CRISPR/Cas9 system performs its nuclease activity through large-scale structural rearrangements. However, its unique property of not releasing the cleaved product has forbidden the spectroscopic observation of its cleavage event in real-time. Here, we employ pyrene molecules as a novel excimer based probe to detect a small-scale structural change not detectable by other methods and demonstrate its versatility to applicate in spectroscopic tracking of Cas9 nuclease activity in time. In this experiment, we show that the sensitive response of excimer emission to minute structural change enables discrimination of structural heterogeneity of the target nucleic acids, such as cleaved and uncleaved nucleic acids within the DNA/Cas9/gRNA ternary complex.
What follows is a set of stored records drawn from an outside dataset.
(** * Numerical integration of functions: the quadrature rules of
    [docs/08/notes.ipynb]

    The notebook defines four rules, [RiemannSum], [trapezoidal], [simpson]
    and [bode].  They are embedded here over exact real arithmetic: a Python
    float is a real number or NaN, a Python int is an integer of [Z], and a
    raised exception is a value of the result type.  The integrand is a pure
    total function on the reals, applied pointwise to an array.  The
    notebook's own integrands [f] and [g], its inline Riemann sums and the
    error lists of its convergence experiments are embedded in the same
    way. *)

From Stdlib Require Import Reals Lra Lia ZArith List String Ascii.
Import ListNotations.

Open Scope R_scope.

(** ** Python values, exceptions and the operations the rules use *)

(** The exceptions that the rules can raise. *)
Inductive exn : Set :=
| ValueError
| ZeroDivisionError
| IndexError.

(** A call returns a value or raises. *)
Inductive result (A : Type) : Type :=
| Ok (v : A)
| Raise (e : exn).

Arguments Ok {A} v.
Arguments Raise {A} e.

Definition bind {A B : Type} (m : result A) (k : A -> result B) : result B :=
  match m with
  | Ok v => k v
  | Raise e => Raise e
  end.

Notation "x <- m ;; k" := (bind m (fun x => k))
  (at level 61, m at next level, right associativity).
Notation "' p <- m ;; k" := (bind m (fun x => let p := x in k))
  (at level 61, p pattern, m at next level, right associativity).

(** [fails r]: the call ended in an exception. *)
Definition fails {A : Type} (r : result A) : Prop :=
  match r with
  | Ok _ => False
  | Raise _ => True
  end.

(** A float over exact arithmetic: a real number, or NaN (the step that
    [np.linspace] returns when it is undefined). *)
Inductive pyfloat : Type :=
| Fin (x : R)
| NaN.

Definition fadd (x y : pyfloat) : pyfloat :=
  match x, y with
  | Fin u, Fin v => Fin (u + v)
  | _, _ => NaN
  end.

Definition fmul (x y : pyfloat) : pyfloat :=
  match x, y with
  | Fin u, Fin v => Fin (u * v)
  | _, _ => NaN
  end.

(** Division of a float by a non-zero numeric literal. *)
Definition fdiv (x : pyfloat) (c : R) : pyfloat :=
  match x with
  | Fin u => Fin (u / c)
  | NaN => NaN
  end.

(** [x / n] on Python numbers, [n] an int: raises on [n = 0]. *)
Definition truediv (x : R) (n : Z) : result R :=
  if (n =? 0)%Z then Raise ZeroDivisionError else Ok (x / IZR n).

(** [range(n)]: [0, 1, ..., n-1], empty when [n <= 0]. *)
Definition range (n : Z) : list Z :=
  map Z.of_nat (seq 0 (Z.to_nat n)).

(** [t[0]] on a string. *)
Definition str_head (t : string) : result ascii :=
  match t with
  | EmptyString => Raise IndexError
  | String c _ => Ok c
  end.

(** [X[k]] on a sequence: a negative index counts from the end, an index out
    of range raises. *)
Definition getitem (X : list R) (k : Z) : result R :=
  let n := Z.of_nat (List.length X) in
  if ((0 <=? k) && (k <? n))%Z%bool then Ok (nth (Z.to_nat k) X 0)
  else if ((- n <=? k) && (k <? 0))%Z%bool then Ok (nth (Z.to_nat (n + k)) X 0)
  else Raise IndexError.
In addition, through the observation of Cas9 nuclease activity in time, we reveal that DNA binding is hardly affected by PAM-distal mismatches, while intrinsic rate of cleavage by Cas9 is dramatically decreased even with a 1-bp mismatch. Based on these results, we believe that pyrene-based probe can be used as a promising spectroscopic tool for studying biomolecular systems, which is affected by sub-nm structural changes.